“Ser padre es una bendición y un compromiso permanente”: Iván De Ycaza

“Ser padre es una bendición y un compromiso permanente”: Iván De Ycaza
"Ser padre es el trabajo más complejo e importante que puede tener un hombre".Cortesía | Iván De Ycaza

Iván De Ycaza, presidente de la Cámara Panameña de la Construcción (Capac), es un hombre que ha sabido luchar y salir adelante pese a las adversidades. Precisamente eso es lo que transmite a sus cuatro hijos, a quienes les habla de la importancia de “no rendirse nunca”.


>>¿A qué edad se convirtió en padre? ¿Cuántos hijos tiene?

A los 36 años. Tengo cuatro hijos, dos varones y dos niñas:  Damián (14), Domenica (13), Diana (11) y Nicolás (7).

>>¿De qué manera la paternidad ha influido en su ejercicio profesional y a la hora de presidir una asociación empresarial?

Siempre he tratado de tener un balance en mi vida. Ser padre es el trabajo más complejo e importante que puede tener un hombre. Tratar de balancear el “tiempo de calidad” entre la familia, el ejercicio profesional, la vida gremial, y el tiempo personal (amistades, vida espiritual, deportes), es un verdadero reto.

La paternidad ha fortalecido mi compromiso con ser un buen ejemplo para mis hijos, y tratar de inculcarles que debemos dedicar tiempo para mejorar nuestra comunidad y construir un mejor país.

>>De su experiencia como padre, ¿podría compartirnos…?

Una lección de vida:  No son muchas las personas que admiro. Una persona a la que aprecio mucho me dijo una vez: “Siempre que estés frente a un micrófono, habla de lo que la gente espera que hables”. Lo tomé como un buen consejo. Pero más que decir lo que la gente quiere oír uno debe expresar lo que piensa y lo que siente que es importante. No lo que otros quieren oír. Esto ha sido una lección de vida para mí, pues cada vez que tengo la oportunidad de hablar sobre temas serios a mis hijos, pienso muy bien lo que les voy a decir, porque debo hablarles con el corazón, no para complacerlos. Esto a la vez, me ha enseñado a escuchar más y mejor a los demás, y en especial, a mis hijos.

Una anécdota:  En mis años en el Colegio San Agustín, tenía muy buenas notas y clasifiqué para una posible beca para estudios universitarios en Estados Unidos, para estudiantes que no podían costearlos. Mi madre era viuda, y se esforzaba mucho para educarnos bien, a mi hermano y a mí. Lograr esa beca era un gran mérito y reconocimiento para su esfuerzo. Sin embargo, la beca se la ganó un joven con los méritos académicos, pero de una familia con recursos. Fue un momento de gran decepción, pues me enseñó que la vida no es justa. Hay gente que prejuzga con facilidad. Pero no me rendí.

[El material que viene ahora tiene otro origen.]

(** Anything the network made of a message's packets is some order of its
    fragment indices. *)
Lemma arrivals_indices m cap channel n count (arrivals : list (list Z)) :
  (forall x, x ∈ arrivals -> x ∈ (fun i => wire m cap channel n i) <$> seqZ 0 count) ->
  exists order : list Z, arrivals = (fun i => wire m cap channel n i) <$> order /\ forall i, i ∈ order -> 0 <= i < count.
Proof.
  induction arrivals as [|x arrivals IH]; intros H.
  - exists []. split; [done|]. intros i Hi. by apply not_elem_of_nil in Hi.
  - destruct IH as (order & -> & Ho); [intros y Hy; apply H; by apply list_elem_of_further|].
    destruct (proj1 (list_elem_of_fmap _ _ _) (H x (list_elem_of_here _ _))) as (i & -> & Hi%elem_of_seqZ).
    exists (i :: order). split; [done|]. intros j [->|Hj]%elem_of_cons; [lia|auto].
Qed.

(** Packets of a message the reader is past are ignored. *)
Lemma deliver_behind m cap channel n count r (late : list (list Z)) :
  Message_ok m -> 0 <= channel < CHANNEL_COUNT -> (forall i, 0 <= i < count -> wrap32 (n + i) <> U32_MAX) ->
  count < 2147483648 -> rr_delivered r = wrap32 (n + count) ->
  (forall x, x ∈ late -> x ∈ (fun i => wire m cap channel n i) <$> seqZ 0 count) ->
  fold_left (deliver channel) late r = r.
Proof.
  intros Hm Hch Hw Hc Hd Hl. destruct (arrivals_indices m cap channel n count late Hl) as (order & -> & Ho). clear Hl.
  induction order as [|i order IH]; [done|]. cbn [fmap list_fmap fold_left].
  pose proof (Ho i (list_elem_of_here _ _)) as Hi. rewrite deliver_wire by (try done; by apply Hw).
  rewrite (store_behind r (n + i) (n + count)) by (done || lia). apply IH. intros j Hj. apply Ho. by apply list_elem_of_further.
Qed.

(** (C1) A message crosses the channel intact, and once: from an idle sender
    and an idle receiver at the same position, a message that fits both windows
    and one pass is enqueued, one pass of the scan yields exactly its packets,
    and whatever order the network delivers those packets in, with whatever
    duplicates, as long as none is lost for good and none is foreign, the
    receiver's [take_message] returns exactly [header ++ payload], with the
    cumulative acknowledgement one past the last fragment. Afterwards the
    receiver stands one past the last fragment, has nothing further to give to
    any buffer, and any later copies of those packets leave it as it is. *)
Theorem message_crosses_channel s r n m now srtt li out buf (arrivals : list (list Z)) :
  let cap := sr_fragment_capacity s in
  let count := message_fragment_count m cap in
  SInv s n n n -> Rep r (mkWindow n ∅) n n -> Message_ok m ->
  LENGTH_PREFIX_LEN <= cap <= rr_slot_len r ->
  count <= sslots s -> count <= slots r -> count <= OUTSTANDING_CAP ->
  (forall i, 0 <= i < count -> wrap32 (n + i) <> U32_MAX) ->
  HEADER_LEN + cap <= zlen out <= U64_MAX -> total_len m <= zlen buf ->
  let packets := (drain (Z.to_nat count) (begin_pass (enqueue s m).1) now srtt li out).2 in
  (forall x, x ∈ arrivals <-> x ∈ packets) ->
  let r1 := fold_left (deliver (sr_channel s)) arrivals r in
  cumulative_ack r1 = wrap32 (n + count) /\
  exists r', take_message r1 buf =
    (r', msg_header m ++ msg_payload m ++ drop (Z.to_nat (total_len m)) buf, Some (Ok (total_len m))) /\
    rr_delivered r' = wrap32 (n + count) /\ cumulative_ack r' = wrap32 (n + count) /\
    forall late buf', (forall x, x ∈ late -> x ∈ packets) ->
      fold_left (deliver (sr_channel s)) late r' = r' /\ take_message r' buf' = (r', buf', None).
Proof.
  intros cap count HI HR Hm Hcap Hc1 Hc2 Hc3 Hw Hout Hbuf packets Harr r1. pose proof HI as [H _ _ _ _].
  pose proof (sp_geo _ _ _ _ H) as HG. pose proof (ge_slots _ HG) as Hsl. pose proof (ge_channel _ HG) as Hch.
  destruct (fragment_count_spec m Hm cap ltac:(apply HG)) as [Hn1 _]. fold count in Hn1.
  destruct (enqueue_ok s n n n m H Hm) as (s1 & He & HR1 & E1 & Hs1 & Hent); [fold cap; fold count; lia|]. fold cap in Hent, HR1. cbv zeta in *.
  assert (HB : SRep (begin_pass s1) n n (n + count)).
  { apply (SRep_same s1 _ n n (n + count) n); try done; [lia|apply HR1|apply HR1|apply HR1]. }
  assert (Hpk : packets = (fun i => wire m cap (sr_channel s) n i) <$> seqZ 0 count).
  { subst packets. rewrite He. cbn [fst]. replace (sr_channel s) with (sr_channel (begin_pass s1)) by (rewrite E1; done).
    rewrite <- (Z2Nat.id count) at 2 by lia.
    apply (drain_pending (Z.to_nat count) (begin_pass s1) n n m cap 0); fold count; rewrite ?Z.add_0_r; try (done || lia).
    - unfold LENGTH_PREFIX_LEN in *. lia.
    - intros i Hi. change (entry (begin_pass s1) (n + i)) with (entry s1 (n + i)). fold count in Hi.
      rewrite Hent by lia. fold count. rewrite decide_True by lia. do 2 f_equal. lia.
    - change (sr_outstanding (begin_pass s1)) with 0. lia. }
  rewrite Hpk in Harr. destruct (arrivals_indices m cap (sr_channel s) n count arrivals) as (order & -> & Hord); [intros x; apply Harr|].
  assert (Hr1 : r1 = offer_all m cap n order r) by (apply deliver_all; [done|done|]; intros i Hi; apply Hw, Hord, Hi).
  destruct (reassemble r n m cap order buf HR Hm Hcap ltac:(apply HG) Hc2 Hbuf) as (Hack & r' & Ht & Hd).
  - intros i. split; [apply Hord|]. intros Hi.
    assert (Hin : wire m cap (sr_channel s) n i ∈ (fun i => wire m cap (sr_channel s) n i) <$> order).
    { apply Harr, list_elem_of_fmap. exists i. split; [done|]. apply elem_of_seqZ. fold count in Hi. lia. }
    apply list_elem_of_fmap in Hin as (j & Hj & Hjo). replace i with j; [done|]. symmetry. fold count in Hi.
    apply (wire_inj m cap (sr_channel s) n i j Hm Hch); try done; [apply Hw; lia|apply Hw, Hord, Hjo|].
    specialize (Hord j Hjo). unfold M32. lia.
  - rewrite Hr1. split; [done|]. exists r'. split; [exact Ht|]. split; [exact Hd|].
    assert (Hcum : rr_cumulative r' = wrap32 (n + count)).
    { pose proof (take_message_cumulative (offer_all m cap n order r) buf) as E. rewrite Ht in E. cbn [fst] in E. by rewrite E. }
    split; [exact Hcum|]. intros late buf' Hlate. rewrite Hpk in Hlate. split; [|apply take_message_caught_up; fold count in Hd; congruence].
    apply (deliver_behind m cap (sr_channel s) n count); try done. pose proof (wf_slots _ (re_wf _ _ _ _ (proj1 HR))). lia.
Qed.

(** The demo message over a real pair of rings, its three packets delivered as
    third, first, third, second. *)
Definition demo_recv : RecvRing := reset_to (mkRecvRing (replicate 32 0) (replicate 8 SlotMeta_default) 4 0 0 0) 0.

Definition demo_arrivals : list (list Z) :=
  (fun i => wire demo_message 4 3 0 i) <$> [2; 0; 2; 1].

Lemma demo_new_SInv : SInv demo_new 0 0 0.
Proof.
  constructor; try (vm_compute; (reflexivity || (split; discriminate))); [|lia].
  constructor; try (vm_compute; reflexivity); [|by left|lia|by vm_compute].
  constructor; try (vm_compute; (reflexivity || discriminate || (split; [discriminate|reflexivity]) || (split; [reflexivity|discriminate]) || (split; reflexivity))).
  - apply bytes_ok_replicate0.
  - intros i slot [_ Hs]%get_inv. cbn [sr_meta demo_new] in Hs. apply lookup_replicate in Hs as [-> _]. cbn. lia.
Qed.

Lemma message_crosses_channel_witness :
  exists r', take_message (fold_left (deliver 3) demo_arrivals demo_recv) (replicate 6 9) =
    (r', [10; 11; 12; 13; 14; 9], Some (Ok 5)) /\ rr_delivered r' = 3 /\ take_message r' [] = (r', [], None).
Proof.
  destruct (message_crosses_channel demo_new demo_recv 0 demo_message f_zero f_zero 1 (replicate 16 0) (replicate 6 9)
    demo_arrivals demo_new_SInv) as (_ & r' & Ht & Hd & _ & Hl).
  - apply reset_to_Rep; [by vm_compute..|by left].
  - apply demo_message_ok.
  - by vm_compute.
  - by vm_compute.
  - by vm_compute.
  - by vm_compute.
  - intros i Hi. change (message_fragment_count demo_message (sr_fragment_capacity demo_new)) with 3 in Hi.
    rewrite wrap32_small by (unfold M32; lia). unfold U32_MAX. lia.
  - by vm_compute.
  - by vm_compute.
  - assert (E : (drain (Z.to_nat (message_fragment_count demo_message (sr_fragment_capacity demo_new)))
      (begin_pass (enqueue demo_new demo_message).1) f_zero f_zero 1 (replicate 16 0)).2 =
      (fun i => wire demo_message 4 3 0 i) <$> [0; 1; 2]) by (vm_compute; reflexivity).
    intros x. rewrite E. unfold demo_arrivals. cbn [fmap list_fmap]. rewrite !elem_of_cons, !elem_of_nil. tauto.
  - exists r'. split; [exact Ht|]. split; [exact Hd|]. destruct (Hl [] []) as [_ E]; [intros x Hx; inversion Hx|exact E].
Defined.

Comencé estudios de Ingeniería Civil en la Universidad Santa María la Antigua y seguí estudiando duro, y logré culminar mis estudios en Estados Unidos con una beca parcial, trabajando en la Universidad, y con la ayuda de mi madre. Debemos esforzarnos para alcanzar las metas. Nunca rendirnos. Trato de transmitir este mensaje a mis hijos siempre.

Una experiencia de padre primerizo que no olvidará:  El nacimiento de mi primer hijo. Mi esposa tuvo un embarazo complicado, y eso fortaleció mi fe. Contra viento y marea, Damián llegó al mundo, y fue uno de los días más felices de mi vida.

La actividad que más disfruta en compañía de sus hijos:  Recorrer el país en familia, para que conozcan al verdadero Panamá: Su belleza natural y su gente. Vivimos en el mejor país del mundo, bendecido por Dios.

>>¿Considera usted que el padre del siglo XXI es diferente al del siglo pasado? ¿Por qué?

En ambos casos hay un parecido. Ser padre es una bendición y, a la vez, un compromiso permanente con darles amor y formación a los hijos. La diferencia es que en el siglo XXI estamos ante un entorno tecnológico que acelera los tiempos y nos presenta retos adicionales.

>>Como hijo, ¿podría compartirnos cuáles fueron las lecciones de vida que aprendió de su padre y que hoy son parte de lo que es usted como profesional, como padre, como esposo…?

Mi padre fue asesinado en las revueltas políticas de 1968, cuando yo solo tenía un año de edad, así que prácticamente no lo conocí. Sin embargo, sus amigos y parientes siempre me hablaban de él, y lo tomé de ejemplo a seguir. Un gran ejemplo a seguir: Hombre de familia, trabajador, atlético, amaba la naturaleza, con gran sentimiento nacionalista, y altos valores cívicos y morales. Puedo decir que, en gran medida, su ausencia me ha hecho ser quien soy, y todavía estoy lejos de igualarlo.